Stored data entries
(** X8.  Round trip: turning an absolute fret pattern into a position
    (relative frets and baseFret) and back with [toAbsoluteFrets] returns
    the pattern, for every array; and the classifier gives the position the
    label it gives the absolute pattern. *)
Theorem position_round_trip
    (absoluteFrets : list Z) (shape : ShapeType) (quality : Quality) :
  let position :=
    CagedSystemEnhanced.absoluteFretsToChordPosition absoluteFrets shape quality in
  ChordDatabase.toAbsoluteFrets position = absoluteFrets /\
  CagedSystemEnhanced.determineCAGEDShape (frets position) (baseFret position)
  = CagedSystemEnhanced.determineCAGEDShape absoluteFrets 1.
Proof.
  intros position. split; [apply position_roundtrip_any|].
  rewrite classifier_reads_absolute_frets.
  change (ChordDatabase.toAbsoluteFrets
            (mkChordPosition (frets position) [] [] (baseFret position) []))
    with (ChordDatabase.toAbsoluteFrets position).
  subst position. now rewrite position_roundtrip_any.
Qed.
(** * secureStorage: password-derived encryption of the locally persisted
    application state, and the one-way migration from the legacy XOR cipher.

    The development embeds [services/secureStorage.ts] (and the copy of it
    bundled in [index.tsx]).  JavaScript strings are lists of UTF-16 code
    units, byte buffers are lists of integers with the [Uint8Array]
    wrap-around written out, the IndexedDB object store and [localStorage]
    are finite maps, and the two module-level variables [masterCryptoKey]
    and [masterPasswordForMigration] are fields of the state that every
    operation threads.

    Functions of the host platform are of two kinds.  The text codecs
    ([btoa], [atob], [escape], [decodeURIComponent], [TextEncoder],
    [TextDecoder]) are deterministic and small: they are written out below
    after their standards.  PBKDF2, AES-GCM, [JSON.parse], [JSON.stringify]
    and the random generator are fields of the class [Platform]; their laws,
    where a statement needs one, are explicit hypotheses.

    What is left out: the calls of the logger; the opening of the database
    (the object store is taken to be open, and reading it does not fail,
    while a [put] request may be rejected); the helper [utf16ToBinary],
    which [legacyDecrypt] defines and never calls.

    Two neighbours of the module are embedded as well: the vector store
    that the module keeps in the same database ([saveVectorChunks],
    [getVectorChunksByCharacter], [deleteVectorChunksBySource]), as a
    finite map from chunk ids to chunks, and [chunkText] of the RAG
    service, which cuts a document into the chunks that are stored
    there. *)

From Stdlib Require Import ZArith List Lia String Ascii DecimalString.
From stdpp Require Import base option list gmap strings.

Set Warnings "-register-all".
Local Open Scope Z_scope.

(** ** JavaScript strings and byte buffers *)

(** A JavaScript string: its UTF-16 code units, each in [0, 65535]. *)
Abbreviation jsstring := (list Z) (only parsing).
(** The contents of an [ArrayBuffer]: octets, each in [0, 255]. *)
Abbreviation bytes := (list Z) (only parsing).

Definition is_byte (b : Z) : Prop := 0 <= b < 256.
Definition is_code_unit (c : Z) : Prop := 0 <= c < 65536.

(** A string literal of the source (ASCII only). *)
Fixpoint str (s : string) : jsstring :=
  match s with
  | EmptyString => []
  | String a r => Z.of_N (N_of_ascii a) :: str r
  end.

(** [new Uint8Array(buffer)]: every element read back is an octet. *)
Definition Uint8Array (buffer : bytes) : bytes := map (fun b => b mod 256) buffer.

(** [String.fromCharCode(n)] applies ToUint16. *)
Definition fromCharCode (n : Z) : Z := n mod 65536.

(** ** Base64: [window.btoa] and [window.atob] *)

Definition enc6 (n : Z) : Z :=
  if n <? 26 then 65 + n
  else if n <? 52 then 97 + (n - 26)
  else if n <? 62 then 48 + (n - 52)
  else if n =? 62 then 43
  else 47.
(** * inStrain readComparer: pairwise scaffold comparison

    A shallow embedding of [inStrain/readComparer.py] and the properties of
    its coverage-overlap calculation, population-SNP caller, comparison
    table, scaffold scheduler and genome aggregation.

    Conventions of the embedding:
    - Python integers are [Z]; ratios computed with [/] are exact rationals
      [Q] (the source computes them in binary floating point; every
      comparison below is between the exact values);
    - a NaN cell of a data frame is [None];
    - an exception is a value of [exn] carried by [result];
    - a pandas Series indexed by position is a [gmap Z Z], a Python set of
      positions a [gset Z], a Python dict iterated in insertion order an
      association list. *)

From Stdlib Require Import ZArith QArith Lia.
From stdpp Require Import base option list gmap sets sorting strings.

Open Scope Z_scope.

(** ** Exceptions and fallible computations *)

Inductive exn :=
  | KeyError
  | IndexError
  | ZeroDivisionError
  | ValueError
  | AssertionError
  | WorkerError.

Inductive result (A : Type) :=
  | Ok (a : A)
  | Raise (e : exn).
Arguments Ok {A} a.
Arguments Raise {A} e.

#[global] Instance result_ret : MRet result := λ A a, Ok a.
#[global] Instance result_bind : MBind result := λ A B k m,
  match m with
  | Ok a => k a
  | Raise e => Raise e
  end.

(** [[f(a) for a in l]] where [f] may raise: the first exception wins. *)
Fixpoint rmapM {A B} (f : A → result B) (l : list A) : result (list B) :=
  match l with
  | [] => Ok []
  | a :: l' => b ← f a; bs ← rmapM f l'; Ok (b :: bs)
  end.

(** ** Rational helpers *)

(** [a / b] on Python numbers holding integers, as an exact rational. *)
Definition qdiv (a b : Z) : Q := (inject_Z a / inject_Z b)%Q.

(** ** Coverage overlap: [_calc_mm2overlap] *)

Module CoverageOverlap.

(** [Series.add(other, fill_value=0)]: the index is the union of both
    indices and a missing cell counts as 0. *)
Definition series_add (a b : gmap Z Z) : gmap Z Z :=
  union_with (λ x y, Some (x + y)) a b.

(** [set(cov[(cov >= min_cov)].index)] *)
Definition covered (min_cov : Z) (cov : gmap Z Z) : gset Z :=
  dom (filter (λ kv, min_cov ≤ kv.2) cov).

(** The local variables of one iteration of the loop over [mms]. *)
Record level := {
  lv_mm : Z;
  lv_T1 : gset Z;
  lv_T2 : gset Z;
  coveredInEither : gset Z;
  coveredInBoth : gset Z;
  lv_cov : Q
}.

(** [mms = sorted(list(set(covT1.keys()).union(set(covT2.keys()))))] *)
Definition mms_of (covT1 covT2 : gmap Z (gmap Z Z)) : list Z :=
  merge_sort Z.le (elements (dom covT1 ∪ dom covT2)).

Definition step_cov (covT : gmap Z (gmap Z Z)) (mm : Z) (cov : gmap Z Z)
  : gmap Z Z :=
  match covT !! mm with
  | Some s => series_add cov s
  | None => cov
  end.

Definition overlap_cov (both either : gset Z) : Q :=
  if decide (0 < size either)%nat
  then qdiv (Z.of_nat (size both)) (Z.of_nat (size either))
  else 0%Q.

(** The body of [for mm in mms], threading the running series [cov1] and
    [cov2]. *)
Fixpoint mm_loop (covT1 covT2 : gmap Z (gmap Z Z)) (min_cov : Z)
    (mms : list Z) (cov1 cov2 : gmap Z Z) : list level :=
  match mms with
  | [] => []
  | mm :: rest =>
      let cov1 := step_cov covT1 mm cov1 in
      let cov2 := step_cov covT2 mm cov2 in
      let T1 := covered min_cov cov1 in
      let T2 := covered min_cov cov2 in
      let either := T1 ∪ T2 in
      let both := T1 ∩ T2 in
      {| lv_mm := mm; lv_T1 := T1; lv_T2 := T2;
         coveredInEither := either; coveredInBoth := both;
         lv_cov := overlap_cov both either |}
      :: mm_loop covT1 covT2 min_cov rest cov1 cov2
  end.

Definition levels (covT1 covT2 : gmap Z (gmap Z Z)) (min_cov : Z)
  : list level :=
  mm_loop covT1 covT2 min_cov (mms_of covT1 covT2) ∅ ∅.

(** [_calc_mm2overlap] returns the two dicts [mm2overlap] and
    [mm2coverage], filled in ascending order of [mm]. *)
Definition _calc_mm2overlap (covT1 covT2 : gmap Z (gmap Z Z)) (min_cov : Z)
  : list (Z * gset Z) * list (Z * Q) :=
  let ls := levels covT1 covT2 min_cov in
  (map (λ l, (lv_mm l, coveredInBoth l)) ls,
   map (λ l, (lv_mm l, lv_cov l)) ls).

(** The running cumulative depth of a sample after the levels [mms]. *)
Definition cum_cov (covT : gmap Z (gmap Z Z)) (mms : list Z)
    (cov : gmap Z Z) : gmap Z Z :=
  foldl (λ c mm, step_cov covT mm c) cov mms.

(** Depth contributions are read counts: none is negative. *)
Definition depths_nonneg (covT : gmap Z (gmap Z Z)) : Prop :=
  map_Forall (λ _ (s : gmap Z Z), map_Forall (λ _ d, 0 ≤ d) s) covT.

(** The depth contributions of the levels [ms] at position [p], and the
    cumulative depth they add up to; a position that no level lists has
    none. *)
Definition contributions (covT : gmap Z (gmap Z Z)) (ms : list Z) (p : Z)
  : list Z :=
  omap (λ m, covT !! m ≫= (λ s : gmap Z Z, s !! p)) ms.

Definition cumulative_depth (covT : gmap Z (gmap Z Z)) (ms : list Z)
    (p : Z) : option Z :=
  match contributions covT ms p with
  | [] => None
  | ds => Some (foldr Z.add 0 ds)
  end.

Definition add_contributions (o : option Z) (ds : list Z) : option Z :=
  match o, ds with
  | None, [] => None
  | _, _ => Some (default 0 o + foldr Z.add 0 ds)
  end.

(** The record of an iteration whose running series are [cov1], [cov2]. *)
Definition mk_level (min_cov mm : Z) (cov1 cov2 : gmap Z Z) : level :=
  let T1 := covered min_cov cov1 in
  let T2 := covered min_cov cov2 in
  {| lv_mm := mm; lv_T1 := T1; lv_T2 := T2;
     coveredInEither := T1 ∪ T2; coveredInBoth := T1 ∩ T2;
     lv_cov := overlap_cov (T1 ∩ T2) (T1 ∪ T2) |}.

What the task asks >> Which lines of the records hold the string "Require"? Copy each one.

Response to this exercise >>
From Stdlib Require Import ZArith List Lia String Ascii DecimalString.
From stdpp Require Import base option list gmap strings.
From Stdlib Require Import ZArith QArith Lia.
From stdpp Require Import base option list gmap sets sorting strings.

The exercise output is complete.